Welcome back for Lecture 10. Where we're gonna discuss experiments and observational studies.
Let's start with an example, just to see why we do experiments
and how we can establish cause and effect between two things.
Let's look at how music affects the academic success of primary and secondary school students,
in terms of grade point average.
There's a study done in the high school in California that show that
the music students had an overall grade point average of 3.59
while non-music students had an overall grade point average of 2.91.
16% of music students had all A's, while only 5% of the non-music students had all A's.
So let's look at the questions that we can ask here.
One, does this provide evidence that music students enjoy better academic performance than non-music students?
Two, are there other possible explanations for the difference in grades between the two groups?
And three, is there any way to prove such a thing?
Well, let's look at how we can do it as an observational study first.
The goal in the example is to find an association between the music and the grades.
How was the study conducted?
Well, it's not a survey because we didn’t go around asking everybody
whether they took music classes and what their grade point average was.
We're just observing the students in their natural state
and looking at their choice of music education and their grade point average.
The choices are not assigned by the investigator,
but the investigator simple observing what the students are doing.
This type of study is called an observational study.
Treatments aren't assigned to anybody, we're just observing everything in its natural state.
Because the study is based on past grades and past information about the students,
we call it a retrospective study.
Formerly, a retrospective study is any observational study
in which the previous information conditions behaviors or outcomes are observed.
The question is, can we infer a cause and effect relationship from the observational study?
Well, let's look at the possible issues with the study that, that was done.
First of all, we only look at one high school
which is not likely to be representative of the entire United States.
We claim that music education causes the increase in GPA
and that claim makes the assumption that there are no other differences between the two groups.
But perhaps music students have better work habits or better study habits,
better parental support or any other number of things,
that would also influence their grade point average.
In other words, several lurking variables might be in play here
and we can't necessarily say that the taking of music classes increases overall grade point average.
In general, we can't infer cause from an observational study.
So why bother doing them?
Well, there's a plenty of useful things that can come out of an observational study,
we use them a lot in health studies.
They're often retrospective because we often identify people with the particular disease
and then look into their history and ancestry to get information
about things related to that particular disease.
Retrospective studies however, they often have errors,
we often based them on historical data and people often, it's quite simply people forget stuff.
So somewhat better approach might be to observe individuals over time,
record variables of interests and then see how things turn out.
How might we approach the study for the high school students in a better way?
Or in the high school example maybe we could start by observing the students
who have not yet taken the music lessons,
track their academic performance over several years
and then compare those who later choose music versus those who don't.
Let's look at some further notes on this study.
This would be a perspective study.
This is a study in which we identify subjects in advance and then collect data as events unfold.
We can learn a lot from observational studies
but there's no guarantee that we have found the most important variables.
For example, students who choose to study an instrument
may still differ from those who don’t in ways we didn’t observe.
So this, these things that we don’t observe maybe what's causing the differences
rather than the choice of studying music itself in terms of academic performance.
So what's the big picture?
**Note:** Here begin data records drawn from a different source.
(** ** What the round trip needs of a value *)

(** The items and members [dumps] writes between the brackets. *)
Fixpoint dumps_items (l : list json) : string :=
  match l with
  | [] => ""
  | [x] => dumps x
  | x :: xs => dumps x ++ "," ++ dumps_items xs
  end.

Fixpoint dumps_members (m : list (string * json)) : string :=
  match m with
  | [] => ""
  | [(k, x)] => encode_basestring k ++ ":" ++ dumps x
  | (k, x) :: ms => encode_basestring k ++ ":" ++ dumps x ++ "," ++ dumps_members ms
  end.

(** No key appears twice. *)
Fixpoint keys_distinct (m : list (string * json)) : bool :=
  match m with
  | [] => true
  | (k, _) :: m' => negb (existsb (fun kv => String.eqb k (fst kv)) m') && keys_distinct m'
  end.

(** The values [dumps] writes and [loads] reads back: ASCII strings, and
    objects with distinct keys (a Python dict has no other). *)
Fixpoint wf_json (j : json) : bool :=
  match j with
  | JStr s => all_chars is_ascii7 s
  | JArr l => forallb wf_json l
  | JObj m =>
      forallb (fun kv => all_chars is_ascii7 (fst kv) && wf_json (snd kv)) m && keys_distinct m
  | _ => true
  end.

(** What may follow a value inside the text [dumps] writes. *)
Definition delimited (rest : string) : Prop :=
  match rest with
  | EmptyString => True
  | String c _ => c = ","%char \/ c = "]"%char \/ c = "}"%char
  end.

(** [dumps j] followed by a delimiter is read back as [j], with enough
    fuel. *)
Definition reads_back (j : json) : Prop :=
  forall rest, delimited rest -> exists f, parse_value f (dumps j ++ rest) = Some (j, rest).

(** Text that does not start with a digit. *)
Definition no_digit_start (s : string) : Prop :=
  match s with
  | String c _ => is_digit c = false
  | EmptyString => True
  end.

(** Induction on [json] through the lists of arrays and objects. *)
Section JsonInd.
Variable P : json -> Prop.
Hypothesis HNull : P JNull.
Hypothesis HBool : forall b, P (JBool b).
Hypothesis HInt : forall n, P (JInt n).
Hypothesis HStr : forall s, P (JStr s).
Hypothesis HArr : forall l, Forall P l -> P (JArr l).
Hypothesis HObj : forall m, Forall (fun kv => P (snd kv)) m -> P (JObj m).

Fixpoint json_nested_ind (j : json) : P j :=
  match j with
  | JNull => HNull
  | JBool b => HBool b
  | JInt n => HInt n
  | JStr s => HStr s
  | JArr l =>
      HArr l ((fix go (l : list json) : Forall P l :=
                 match l with
                 | [] => Forall_nil P
                 | x :: xs => Forall_cons x (json_nested_ind x) (go xs)
                 end) l)
  | JObj m =>
      HObj m ((fix go (m : list (string * json)) : Forall (fun kv => P (snd kv)) m :=
                 match m with
                 | [] => Forall_nil _
                 | kv :: ms => Forall_cons kv (json_nested_ind (snd kv)) (go ms)
                 end) m)
  end.
End JsonInd.

Example loads_examples :
  loads ("{" ++ dq ++ "current_datetime" ++ dq ++ ": " ++ dq ++ "2024-01-15T10:30:00.123456" ++ dq ++ "}")
    = Some (JObj [("current_datetime", JStr "2024-01-15T10:30:00.123456")])
  /\ loads " [1, -20 ,null,true, false, []]  " = Some (JArr [JInt 1; JInt (-20); JNull; JBool true; JBool false; JArr []])
  /\ loads ("{" ++ dq ++ "a" ++ dq ++ ":1," ++ dq ++ "b" ++ dq ++ ":2," ++ dq ++ "a" ++ dq ++ ":3}")
    = Some (JObj [("a", JInt 3); ("b", JInt 2)])
  /\ loads (dq ++ "\nA\" ++ dq ++ dq) = Some (JStr (String (ascii_of_nat 10) (String "A" dq)))
  /\ loads "[1,]" = None /\ loads "01" = None /\ loads "1.5" = None /\ loads "[1] x" = None
  /\ loads (dq ++ String (ascii_of_nat 10) dq) = None.
Proof. repeat split; vm_compute; reflexivity. Qed.

(** ** The decoder unfolded one step *)

Lemma parse_value_S (f : nat) (s : string) :
  parse_value (S f) s =
      match s with
      | EmptyString => None
      | String c r =>
          if Ascii.eqb c dq_char then
            match scanstring r with
            | Some (t, r') => Some (JStr t, r')
            | None => None
            end
          else if Ascii.eqb c "{" then
            match skip_ws r with
            | String c' r' =>
                if Ascii.eqb c' "}" then Some (JObj [], r') else parse_members f [] (skip_ws r)
            | EmptyString => None
            end
          else if Ascii.eqb c "[" then
            match skip_ws r with
            | String c' r' =>
                if Ascii.eqb c' "]" then Some (JArr [], r') else parse_elems f [] (skip_ws r)
            | EmptyString => None
            end
          else
            match strip_prefix "null" s with
            | Some r' => Some (JNull, r')
            | None =>
                match strip_prefix "true" s with
                | Some r' => Some (JBool true, r')
                | None =>
                    match strip_prefix "false" s with
                    | Some r' => Some (JBool false, r')
                    | None => parse_number s
                    end
                end
            end
      end.
Proof. reflexivity. Qed.

Lemma parse_elems_S (f : nat) (acc : list json) (s : string) :
  parse_elems (S f) acc s =
      match parse_value f s with
      | Some (v, r) =>
          match skip_ws r with
          | String c r' =>
              if Ascii.eqb c "]" then Some (JArr (acc ++ [v]), r')
              else if Ascii.eqb c "," then parse_elems f (acc ++ [v]) (skip_ws r')
              else None
          | EmptyString => None
          end
      | None => None
      end.
Proof. reflexivity. Qed.

Lemma parse_members_S (f : nat) (acc : list (string * json)) (s : string) :
  parse_members (S f) acc s =
      match s with
      | String c r =>
          if Ascii.eqb c dq_char then
            match scanstring r with
            | Some (k, r1) =>
                match skip_ws r1 with
                | String c1 r2 =>
                    if Ascii.eqb c1 ":" then
                      match parse_value f (skip_ws r2) with
                      | Some (v, r3) =>
                          match skip_ws r3 with
                          | String c3 r4 =>
                              if Ascii.eqb c3 "}" then Some (JObj (dict_set k v acc), r4)
                              else if Ascii.eqb c3 "," then
                                parse_members f (dict_set k v acc) (skip_ws r4)
                              else None
                          | EmptyString => None
                          end
                      | None => None
                      end
                    else None
                | EmptyString => None
                end
            | None => None
            end
          else None
      | EmptyString => None
      end.
Proof. reflexivity. Qed.

(** ** Lemmas: what each scanner consumes *)

Lemma skip_ws_length (s : string) : (String.length (skip_ws s) <= String.length s)%nat.
Proof. induction s as [| c s IH]; simpl; [lia |]. destruct (is_ws c); simpl; lia. Qed.

Lemma strip_prefix_length (p s r : string) :
  strip_prefix p s = Some r -> String.length s = (String.length p + String.length r)%nat.
Proof.
  revert s. induction p as [| a p IH]; intros [| b s] H; simpl in H; try discriminate.
  - injection H as <-. reflexivity.
  - injection H as <-. reflexivity.
  - destruct (Ascii.eqb a b); [| discriminate]. simpl. rewrite (IH s H). reflexivity.
Qed.

Lemma cons_result_length (c : ascii) (o : option (string * string)) (t r : string) (n : nat) :
  (forall t' r', o = Some (t', r') -> (String.length r' < n)%nat) ->
  cons_result c o = Some (t, r) -> (String.length r < n)%nat.
Proof. intros H E. destruct o as [[t' r'] |]; [| discriminate]. injection E as _ <-. eauto. Qed.

Lemma scanstring_length (s t r : string) :
  scanstring s = Some (t, r) -> (String.length r < String.length s)%nat.
Proof.
  revert t r. induction s as [s IH] using (well_founded_induction
    (Wf_nat.well_founded_ltof _ String.length)); intros t r H.
  destruct s as [| c s']; [discriminate |]. simpl in H |- *.
  destruct (Ascii.eqb c dq_char); [injection H as _ <-; lia |].
  destruct (Ascii.eqb c "\").
  - destruct s' as [| e s'']; [discriminate |].
    destruct (Ascii.eqb e "u").
    + destruct s'' as [| h1 [| h2 [| h3 [| h4 r0]]]]; try discriminate.
      destruct (decode_uXXXX h1 h2 h3 h4) as [u |]; [| discriminate].
      destruct (u <? 128); [| discriminate].
      apply (cons_result_length _ _ _ _ _ (fun t' r' E => IH r0 ltac:(unfold ltof; simpl; lia) t' r' E)) in H.
      simpl. lia.
    + destruct (simple_escape e); [| discriminate].
      apply (cons_result_length _ _ _ _ _ (fun t' r' E => IH s'' ltac:(unfold ltof; simpl; lia) t' r' E)) in H.
      simpl. lia.
  - destruct (N_of_ascii c <? 32)%N; [discriminate |].
    apply (cons_result_length _ _ _ _ _ (fun t' r' E => IH s' ltac:(unfold ltof; simpl; lia) t' r' E)) in H.
    lia.
Qed.

Lemma digit_run_length (acc : Z) (s : string) :
  (String.length (snd (digit_run acc s)) <= String.length s)%nat.
Proof.
  revert acc. induction s as [| c s IH]; intros acc; simpl; [lia |].
  destruct (is_digit c); simpl; [specialize (IH (acc * 10 + digit_value c)); lia | lia].
Qed.

Lemma parse_int_length (neg : bool) (s : string) (v : json) (r : string) :
  parse_int neg s = Some (v, r) -> (String.length r < String.length s)%nat.
Proof.
  unfold parse_int. intros H. destruct s as [| c r0]; [discriminate |].
  destruct (Ascii.eqb c "0").
  - destruct (starts_float r0); [discriminate |]. injection H as _ <-. simpl. lia.
  - destruct (is_digit c); [| discriminate].
    pose proof (digit_run_length (digit_value c) r0) as Hr.
    destruct (digit_run (digit_value c) r0) as [n r'].
    destruct (starts_float r'); [discriminate |]. injection H as _ <-. simpl in Hr |- *. lia.
Qed.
What’s the take away here?
Well, whether an observational study is retrospective or prospective,
it's not possible to ascertain a cause relationship between the two variables of interests.
Let's look at another example.
In 2007, a larger than normal number of cats and dogs, developed kidney failure and died.
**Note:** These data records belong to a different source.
(** * Verification of apptainer's build-configuration generator

    Source: [internal/pkg/buildcfg/confgen/gen.go].

    The Go program has two layers:
    - the generator itself ([parseLine], [Define.WriteLine], [main]), run at
      build time on the lines of [config.h];
    - the runtime it emits through [confgenTemplate] ([getPrefix],
      [isSuidInstall], [relocatePath]), which runs inside every apptainer
      binary, with the build-time prefix substituted for [{{.Prefix}}].

    Both layers are embedded below.  Go strings are byte strings and are
    modelled as [string] (lists of 8-bit [ascii]); Go's [int] values that occur
    here are small and modelled in [Z].  The functions of Go's standard library
    that the source calls ([strings.Fields], [strings.HasPrefix],
    [strings.Contains], [filepath.Clean], [filepath.Dir], [filepath.Base],
    [filepath.Join], [filepath.Rel]) are modelled for Unix, where the path
    separator is the slash and there are no volume names.

    The operating system is an explicit argument: a record of what the calls
    of [os] answer.  The generator reads its input through [bufio.Scanner];
    the input of the model is the sequence of lines the scanner yields.  The
    package variables of the generated runtime are an explicit state, and a
    [sync.Once] is its flag; calls are taken one after the other. *)

From Stdlib Require Import String Ascii List ZArith Lia Bool Arith.
Import ListNotations.
Open Scope string_scope.

(** ** Byte-string helpers *)

Definition byte (c : ascii) : nat := nat_of_ascii c.

(** [byteIs c n]: the byte [c] has the value [n]. *)
Definition byteIs (c : ascii) (n : nat) : bool := Nat.eqb (byte c) n.

(** The double quote and the back quote, as one-character strings. *)
Definition dquote : string := String (ascii_of_nat 34) "".
Definition bquote : string := String (ascii_of_nat 96) "".

(** ** Go's [strings] package *)
Module GoStrings.

(** [strings.HasPrefix(s, prefix)]. *)
Definition HasPrefix (s prefix : string) : bool := String.prefix prefix s.

(** [strings.Contains(s, substr)]: [substr] occurs at some offset of [s]. *)
Fixpoint Contains (s substr : string) : bool :=
  HasPrefix s substr ||
  match s with
  | EmptyString => false
  | String _ r => Contains r substr
  end.

(** The six ASCII white-space bytes of [strings.asciiSpace]. *)
Definition asciiSpace (c : ascii) : bool :=
  byteIs c 9 || byteIs c 10 || byteIs c 11 || byteIs c 12 || byteIs c 13 ||
  byteIs c 32.

(** Width in bytes of the white-space rune ([unicode.IsSpace]) that starts
    [s], or [0] when [s] does not start with one.  Besides the ASCII bytes the
    white-space runes are U+0085, U+00A0, U+1680, U+2000..U+200A, U+2028,
    U+2029, U+202F, U+205F and U+3000; each is recognised by its UTF-8
    encoding, whose first byte is never a continuation byte, so matching the
    bytes in place agrees with decoding rune by rune. *)
Definition spaceWidth (s : string) : nat :=
  match s with
  | EmptyString => 0
  | String c r =>
    if asciiSpace c then 1 else
    match r with
    | String d r' =>
      if byteIs c 194 && (byteIs d 133 || byteIs d 160) then 2
      else match r' with
      | String e _ =>
        if byteIs c 225 && byteIs d 154 && byteIs e 128 then 3
        else if byteIs c 226 && byteIs d 128 &&
                ((Nat.leb 128 (byte e) && Nat.leb (byte e) 138) ||
                 byteIs e 168 || byteIs e 169 || byteIs e 175) then 3
        else if byteIs c 226 && byteIs d 129 && byteIs e 159 then 3
        else if byteIs c 227 && byteIs d 128 && byteIs e 128 then 3
        else 0
      | EmptyString => 0
      end
    | EmptyString => 0
    end
  end.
Investigators were using an observational study to figure out why.
How would you design such a study? And would it be retrospective or prospective?
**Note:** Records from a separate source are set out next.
(** ** The URL field *)

Lemma lstrip_blank s : Forall (λ c, isspace c = true) (chars s) → lstrip s = "".
Proof.
  induction s as [|c s IH]; intros HF; [done|].
  inversion HF as [|?? Hc HF']; subst. simpl. rewrite Hc. by apply IH.
Qed.

Lemma lstrip_head s :
  lstrip s = "" ∨ ∃ c t, lstrip s = String c t ∧ isspace c = false.
Proof.
  induction s as [|c s IH]; [by left|]. simpl.
  destruct (isspace c) eqn:Hc; [done|]. right. eauto.
Qed.

Lemma rstrip_head c t :
  isspace c = false → ∃ t', rstrip (String c t) = String c t'.
Proof. intros Hc. simpl. rewrite Hc. destruct (rstrip t); eauto. Qed.

Lemma rstrip_idemp s : rstrip (rstrip s) = rstrip s.
Proof.
  induction s as [|c s IH]; [done|]. simpl.
  destruct (rstrip s) as [|d t] eqn:Hs.
  - destruct (isspace c) eqn:Hc; [done|]. simpl. by rewrite Hc.
  - change (rstrip (String c (String d t))) with
      (match rstrip (String d t) with
       | EmptyString => if isspace c then EmptyString else String c EmptyString
       | t' => String c t'
       end).
    by rewrite IH.
Qed.

Lemma strip_idemp s : strip (strip s) = strip s.
Proof.
  unfold strip. destruct (lstrip_head s) as [->|(c & t & -> & Hc)]; [done|].
  destruct (rstrip_head c t Hc) as [t' Ht]. rewrite Ht.
  rewrite lstrip_plain by done. by rewrite <-Ht, rstrip_idemp.
Qed.

(** X13: a URL field that is missing, empty or made of whitespace only is
    answered like an empty one: 400 with the request to enter a URL by the
    metadata handler, the flashed redirect by the download handler; nothing
    else changes. *)
Theorem blank_url_rejected (E : Engine) (f : form) (w : World) :
  Forall (λ c, isspace c = true) (chars (default "" (f !! "url"))) →
  get_video_info E f w = (Json (ErrorBody "Please enter a YouTube URL") 400, w) ∧
  download_video E f w =
    (Redirect index_url,
     mkWorld (fs w) (calls w) (flashes w ++ [("Invalid YouTube URL", "error")])
             (logged w)).
Proof.
  intros Hblank.
  assert (strip (default "" (f !! "url")) = "") as Hurl.
  { unfold strip. by rewrite lstrip_blank. }
  unfold get_video_info, get_video_info_try, download_video, download_video_try.
  by rewrite Hurl.
Qed.
(** * Rappterbook front end: router, fetch cache, discussions gateway,
      markdown renderer and comment threading.

    A shallow embedding of [src/js/markdown.js], [src/js/discussions.js],
    [src/js/state.js], [src/js/router.js], [src/js/render.js] and the
    authentication module, with the properties the specification states
    about them. *)

From Stdlib Require Import List NArith ZArith Lia Bool String Ascii.
From Stdlib Require Import DecimalString.
From stdpp Require Import gmap.
Import ListNotations.
(** * Bug Slayer monster sprites: [scripts/generate_monsters.py]

    A shallow embedding of the sprite generator.  Python integers are [Z],
    a colour is the 4-tuple the palette stores, the palette [C] and every
    pixel map are dictionaries ([gmap]), the body set is a [gset] of
    coordinates.  A subscript [C[name]] on a missing name raises [KeyError];
    nothing in the script catches it, so generators live in an error
    monad. *)

From stdpp Require Import gmap strings list fin_maps.

Local Open Scope Z_scope.

(** ** Data model *)

(** An RGBA value, [(r, g, b, a)]. *)
Definition rgba : Type := Z * Z * Z * Z.

(** A pixel coordinate, [(x, y)]. *)
Definition coord : Type := Z * Z.

(** The exceptions the statements of the script raise by themselves: a
    missing dictionary key, an index outside a list or an image.  The
    [OSError] of a failing file operation is not among them, see [files]. *)
Inductive exn : Type :=
| KeyError (name : string)
| IndexError.

(** A computation that returns or raises; nothing in the script catches. *)
Inductive result (A : Type) : Type :=
| Ok (a : A)
| Raise (e : exn).
Arguments Ok {A} a.
Arguments Raise {A} e.

#[global] Instance result_ret : MRet result := λ A a, Ok a.
#[global] Instance result_bind : MBind result := λ A B f r,
  match r with
  | Ok a => f a
  | Raise e => Raise e
  end.

(** A [for] loop whose body may raise: the first exception leaves the loop. *)
Fixpoint for_ {A S : Type} (l : list A) (f : A → S → result S) (s : S)
    : result S :=
  match l with
  | [] => Ok s
  | a :: l' => s' ← f a s; for_ l' f s'
  end.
Well, let's answer that question.
This would have to be a retrospective study, since sampling all pets is impractical,
it makes the most sense to find the ones who were sick, ask about their diet
and whether they were exposed to toxins and ask about maybe other possible causes of their kidney failure.
In order to determine cause and effect, we can't use an observational study. So what can we do?
Well, in the music and grades example, we might be able to take a group of third graders,
assign half of them to take music lesson, and the other half not to,
and then compare the grade point averages in the groups at the end of high school.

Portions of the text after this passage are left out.